段落の役割問題でよくある選択肢のひっかけパターン

「具体例を挙げている」と「主張を述べている」の混同

具体例が豊富に書かれている段落は、内容が濃く見えるため「主張段落」と誤解されがちです。しかし具体例はあくまで「根拠・説明段落」の特徴です。その段落に筆者自身の判断・提案・意見が含まれているかどうかで判断しましょう。

「前の内容を受けている」と「まとめている」の混同

転換段落も前の段落を受けた書き出しになるため、まとめ段落と混同されやすいです。見分けるポイントは「新しい話題・視点が持ち込まれているか」です。新しい要素があれば転換、既出の内容を整理しているだけならまとめと判断します。

まとめ――段落は「役割の地図」として読もう

段落の役割を意識して読むことで、長い文章でも「どこが重要か」が素早くわかるようになります。

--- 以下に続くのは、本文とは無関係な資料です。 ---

(** * Chapter-marker: break-point inference and chapter metadata

    A shallow embedding of the decision logic of [modded_cmthingy.py]:
    [clean_black_spaces], [find_optimal_breaks] and the metadata part of
    [write_chapters_to_video].

    Numbers.  The program computes on Python numbers: timestamps and the
    duration are floats parsed from the probe's text, the margins and
    the gap threshold are ints.  A finite float is the rational it
    denotes, so seconds are rationals [Q].  Comparisons are exact in
    Python, also between an int and a float: they are [Qlt] and [Qle].
    Values that the program only passes along (a timestamp copied from
    a scene cut into a break) stay syntactically the same rational, so
    statements about them use Leibniz equality.

    The development has two layers.  The first computes [+], [-], [/ 2]
    and [* 1000] exactly; it is what the program computes wherever those
    operations are exact, and it carries the properties that do not hang
    on the last bit of a computed value: the filter, the order of the
    result, what is copied, counted and shared.  The second, headed "on
    floats", rounds every float operation to binary64 as Python does and
    carries the properties that speak of computed values: which
    neighbours are far enough apart to make a gap, which scene cut is
    nearest to the middle of a gap, and the milliseconds written to the
    metadata file.

    Dictionaries with a fixed set of keys are records; the two string
    tags of a break are enumerations. *)

From Stdlib Require Import QArith Qabs Qround Lqa.
From Stdlib Require PrimFloat FloatOps SpecFloat.
Import PrimFloat.
From stdpp Require Import base option list sorting gmap strings pretty.

Local Open Scope Q_scope.
(** * Layout bindings: containers, elements and the reflow of a row

    A shallow embedding of the layout-binding demo (LayoutConstraintsNew):
    the two shape utilities [ContainerShapeUtil] and [ElementShapeUtil],
    the binding utility [LayoutBindingUtil], and the part of the canvas
    editor they talk to (shape store, binding store, hit testing,
    coordinate frames, the fractional-index allocator).

    Numbers are JavaScript numbers in the source; the embedding works on
    the integer-valued ones ([Z]), which is where every constant of the
    layout (24, 100, 124, 148) lives and on which the source's sums and
    comparisons are exact (below 2^53).  A position the pointer gives a
    dragged element may have a fractional part in the source; the
    theorems speak of stores whose coordinates are integers.

    The canvas editor is a library the application is built on.  What the
    application asks of it is modelled here as far as the application
    relies on it: the two stores as lists, the fractional-index keys, the
    coordinate frames and the hit test as interfaces with the properties
    the library documents ([KeySpace], [Frames], [HitTesting]).  Part III
    instantiates the interfaces and runs the engine on concrete stores.
    Part IV proves further properties of the engine, Part V embeds the
    collision check of the cursor demo ([App]), and Part VI runs the
    theorems of both on the canvas of Part III. *)

From Stdlib Require Import ZArith List Bool Lia String Sorted Permutation.
From Stdlib Require Import QArith Qcanon Lqa.
Import ListNotations.
Local Open Scope Z_scope.
Lemma collected_ok_snoc w l found video_id url :
  collected_ok w l found -> video_id ∉ found -> video_id ∉ ledger_ids w ->
  collected_ok w (l ++ [(video_id, url)]) ({[video_id]} ∪ found).
Proof.
  intros (H1 & H2 & H3) Hf Hl. rewrite H2 in Hf. split; [|split].
  - rewrite fmap_app. apply NoDup_app. split; [exact H1|]. split.
    + intros x Hx Hx'. apply list_elem_of_singleton in Hx'. subst x. contradiction.
    + apply NoDup_singleton.
  - intros x. rewrite fmap_app, elem_of_app, elem_of_union, elem_of_singleton, H2.
    simpl. rewrite list_elem_of_singleton. tauto.
  - intros x. rewrite fmap_app, elem_of_app. simpl. rewrite list_elem_of_singleton.
    intros [Hx | ->]; auto.
Qed.

(** One element: the collections are left as they are, or get the pair of
    the element, whose id is new and not in the ledger. *)
Lemma scan_element_spec N lq el l found w :
  wp (scan_element E N lq el l found) w
     (fun r w' =>
        touches (fun _ => False) is_message w w'
        /\ exists l' found' stop, r = Ok (l', found', stop)
           /\ ((l' = l /\ found' = found)
               \/ exists video_id url,
                    element_pair E el = Some (video_id, url)
                    /\ (video_id ∉ found) /\ (video_id ∉ ledger_ids w)
                    /\ l' = l ++ [(video_id, url)]
                    /\ found' = {[video_id]} ∪ found)).
Proof.
  unfold scan_element, get_video_id_from_url.
  repeat wp_step.
  all: split; [solve [touches_solve]|].
  all: eexists _, _, _; split; [reflexivity|].
  all: try (left; split; reflexivity).
  all: right; eexists _, _.
  all: subst; unfold element_pair.
  all: repeat match goal with
         | H : _ = _ |- _ => rewrite H
         end.
  apply andb_prop in Hcase4 as [_ Hf%negb_true_iff%bool_decide_eq_false_1].
  apply negb_true_iff, bool_decide_eq_false_1 in Hcase5.
  split; [reflexivity|]. split; [exact Hf|]. split; [exact Hcase5|].
  split; reflexivity.
Qed.

Lemma omap_pairs_cons el els :
  omap (element_pair E) (el :: els)
  = from_option (fun x => [x]) [] (element_pair E el) ++ omap (element_pair E) els.
Proof. simpl. destruct (element_pair E el); reflexivity. Qed.

(** The elements of one round: the list grows by a sublist of the pairs of
    the round, and the collections stay in order. *)
Lemma scan_elements_spec N lq els : forall l found w,
  collected_ok w l found ->
  wp (scan_elements E N lq els l found) w
     (fun r w' =>
        touches (fun _ => False) is_message w w'
        /\ exists l' found' new, r = Ok (l', found') /\ l' = l ++ new
           /\ new `sublist_of` omap (element_pair E) els
           /\ collected_ok w l' found').
Proof.
  induction els as [|el els IH]; intros l found w Hok.
  - simpl. apply wp_ret. split; [apply touches_refl|].
    exists l, found, []. rewrite app_nil_r. repeat split; try apply Hok. constructor.
  - simpl scan_elements. apply wp_bind.
    eapply wp_mono; [|apply scan_element_spec].
    intros r w1 (Ht1 & l1 & f1 & stop & -> & Hstep). cbv beta iota.
    assert (Hok1 : exists new1, l1 = l ++ new1
                     /\ new1 `sublist_of` from_option (fun x => [x]) [] (element_pair E el)
                     /\ collected_ok w l1 f1).
    { destruct Hstep as [[-> ->] | (video_id & url & Hp & Hf & Hl & -> & ->)].
      - exists []. rewrite app_nil_r. split; [reflexivity|]. split; [apply sublist_nil_l|].
        exact Hok.
      - exists [(video_id, url)]. split; [reflexivity|]. rewrite Hp. split; [reflexivity|].
        apply collected_ok_snoc; assumption. }
    destruct Hok1 as (new1 & -> & Hsub1 & Hok1).
    destruct stop.
    + apply wp_ret. split; [exact Ht1|].
      exists (l ++ new1), f1, new1. split; [reflexivity|]. split; [reflexivity|].
      split; [|exact Hok1]. rewrite omap_pairs_cons. apply sublist_inserts_r, Hsub1.
    + eapply wp_mono; [|apply (IH _ _ _ (collected_ok_touches _ _ _ _ _ Ht1 Hok1))].
      intros r w2 (Ht2 & l2 & f2 & new2 & -> & -> & Hsub2 & Hok2).
      split; [exact (touches_trans _ _ _ _ _ Ht1 Ht2)|].
      exists ((l ++ new1) ++ new2), f2, (new1 ++ new2).
      split; [reflexivity|]. split; [rewrite app_assoc; reflexivity|].
      split.
      * rewrite omap_pairs_cons. apply sublist_app; assumption.
      * destruct Hok2 as (H1 & H2 & H3). repeat split; auto; try apply H2.
        intros x Hx. rewrite <- (ledger_ids_touches _ _ _ Ht1). auto.
Qed.

(** The rounds of scrolling: the list grows by a sublist of what the rounds
    offer, keeps its ids distinct and out of the ledger, and no file changes. *)
Lemma scroll_rounds_spec d hashtag N pauses time lq rounds : forall l found w,
  collected_ok w l found ->
  wp (scroll_rounds E d hashtag N pauses time lq rounds l found) w
     (fun r w' =>
        touches (fun _ => False) (fun _ => True) w w'
        /\ exists l' new, r = Ok l' /\ l' = l ++ new
           /\ new `sublist_of` concat (round_pairs E d <$> rounds)
           /\ NoDup l'.*1
           /\ (forall video_id, video_id ∈ l'.*1 -> video_id ∉ ledger_ids w)).
Proof.
  induction rounds as [|i rounds IH]; intros l found w Hok.
  - simpl. apply wp_ret. split; [apply touches_refl|].
    exists l, []. rewrite app_nil_r. repeat split; try apply Hok. constructor.
  - simpl scroll_rounds. unfold round_pairs at 1.
    assert (Hstop : forall w1 : world,
               touches (fun _ => False) (fun _ => True) w w1 ->
               touches (fun _ => False) (fun _ => True) w w1
               /\ exists l' new, Ok l = Ok l' /\ l' = l ++ new
                  /\ new `sublist_of` concat (round_pairs E d <$> i :: rounds)
                  /\ NoDup l'.*1
                  /\ (forall video_id, video_id ∈ l'.*1 -> video_id ∉ ledger_ids w)).
    { intros w1 Ht. split; [exact Ht|]. exists l, []. rewrite app_nil_r.
      repeat split; try apply Hok. apply sublist_nil_l. }
    assert (Hscan : forall els w1,
               touches (fun _ => False) (fun _ => True) w w1 ->
               els `sublist_of` round_pairs E d i ->
               wp (let* r := scan_elements E N lq
                               (match drv_scroll d i with Found e => e | _ => [] end) l found in
                   let '(video_info_list, found_video_ids) := r in
                   if N <=? Z.of_nat (length video_info_list)
                   then _log ("Target number of " +:+ PyStr.show_Z N
                              +:+ " new videos found for hashtag '" +:+ hashtag +:+ "'.")
                          "INFO" lq ;; ret video_info_list
                   else _log ("Collected " +:+ show_nat (length video_info_list)
                              +:+ " new videos so far for hashtag '" +:+ hashtag +:+ "'...")
                          "DEBUG" lq ;;
                        scroll_rounds E d hashtag N pauses time lq rounds
                          video_info_list found_video_ids) w1
                  (fun r w' =>
                     touches (fun _ => False) (fun _ => True) w w'
                     /\ exists l' new, r = Ok l' /\ l' = l ++ new
                        /\ new `sublist_of` concat (round_pairs E d <$> i :: rounds)
                        /\ NoDup l'.*1
                        /\ (forall video_id, video_id ∈ l'.*1 -> video_id ∉ ledger_ids w))).
    { intros _ w1 Ht1 _. apply wp_bind.
      eapply wp_mono;
        [|apply (scan_elements_spec N lq _ _ _ _ (collected_ok_touches _ _ _ _ _ Ht1 Hok))].
      intros r w2 (Ht2 & l2 & f2 & new2 & -> & -> & Hsub2 & Hok2). cbv beta iota.
      assert (Ht12 : touches (fun _ => False) (fun _ => True) w w2).
      { apply (touches_trans _ _ _ _ _ Ht1).
        eapply touches_weaken; [| |exact Ht2]; auto. }
      assert (Hok2' : collected_ok w (l ++ new2) f2).
      { destruct Hok2 as (H1 & H2 & H3). repeat split; auto; try apply H2.
        intros x Hx. rewrite <- (ledger_ids_touches _ _ _ Ht1). auto. }
      assert (Hsub2' : new2 `sublist_of` round_pairs E d i).
      { unfold round_pairs. destruct (drv_scroll d i); try exact Hsub2;
          apply sublist_nil_r in Hsub2; subst new2; apply sublist_nil_l. }
      destruct (N <=? Z.of_nat (length (l ++ new2))).
      - repeat wp_step. split; [solve [touches_solve]|].
        exists (l ++ new2), new2. split; [reflexivity|]. split; [reflexivity|].
        split; [simpl; apply sublist_inserts_r, Hsub2'|].
        split; [apply Hok2' | apply Hok2'].
      - wp_step. wp_step.
        match goal with
        | |- wp _ ?w3 _ =>
            assert (Ht3 : touches (fun _ => False) (fun _ => True) w w3) by touches_solve
        end.
        eapply wp_mono; [|apply (IH _ _ _ (collected_ok_touches _ _ _ _ _ Ht3 Hok2'))].
        intros r w4 (Ht4 & l4 & new4 & -> & -> & Hsub4 & Hnd4 & Hled4).
        split; [exact (touches_trans _ _ _ _ _ Ht3 Ht4)|].
        exists ((l ++ new2) ++ new4), (new2 ++ new4).
        split; [reflexivity|]. split; [rewrite app_assoc; reflexivity|].
        split; [simpl; apply sublist_app; assumption|].
        split; [exact Hnd4|].
        intros x Hx. rewrite <- (ledger_ids_touches _ _ _ Ht3). auto. }
    wp_step. wp_step. wp_step. wp_step.
    destruct (drv_scroll d i) as [e|e|els] eqn:Hscroll.
    + repeat wp_step. apply Hstop. touches_solve.
    + wp_step. wp_step. wp_step. wp_step. wp_step. wp_step. wp_step. wp_step. wp_step.
      wp_step. wp_step.
      apply (Hscan []); [touches_solve | apply sublist_nil_l].
    + wp_step. wp_step. wp_step. wp_step. wp_step. wp_step. wp_step. wp_step.
      apply (Hscan []); [touches_solve | apply sublist_nil_l].
Qed.

End Discovery.

Section DiscoverySpec.

Import scraper.

Variable E : env.

Lemma slice_to_sublist {A} (n : Z) (l : list A) : PyList.slice_to n l `sublist_of` l.
Proof. unfold PyList.slice_to. destruct (n <? 0); apply sublist_take. Qed.

Lemma slice_to_length {A} (n : Z) (l : list A) :
  0 <= n -> Z.of_nat (length (PyList.slice_to n l)) <= n.
Proof.
  intros Hn. unfold PyList.slice_to. destruct (Z.ltb_spec n 0); [lia|].
  rewrite length_take. lia.
Qed.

5種類の役割を整理しておきましょう。

  • 話題提示段落:テーマや問いを示す。主張の答えはここにない
  • 根拠・説明段落:理由・データ・具体例を提示する。理由問題の答えはここ
  • 転換段落:話の方向を切り替える。短めで橋渡し的な内容
  • 主張段落:筆者のオリジナルな意見・提案が書かれている。逆接マーカーの後や文章の最初・最後に多い
  • まとめ・結論段落:全体を締めくくる。「このように・つまり」で始まることが多い

段落の役割が読めると、文章全体の「設計図」が見えてきます。今日から教科書や問題集を読むとき、各段落の冒頭に役割をメモする練習を始めてみてください。はじめは時間がかかっても、練習を重ねるうちに段落の役割が瞬時に見えるようになります。それが、国語の読解を「勘の科目」から「技術の科目」に変える一歩です。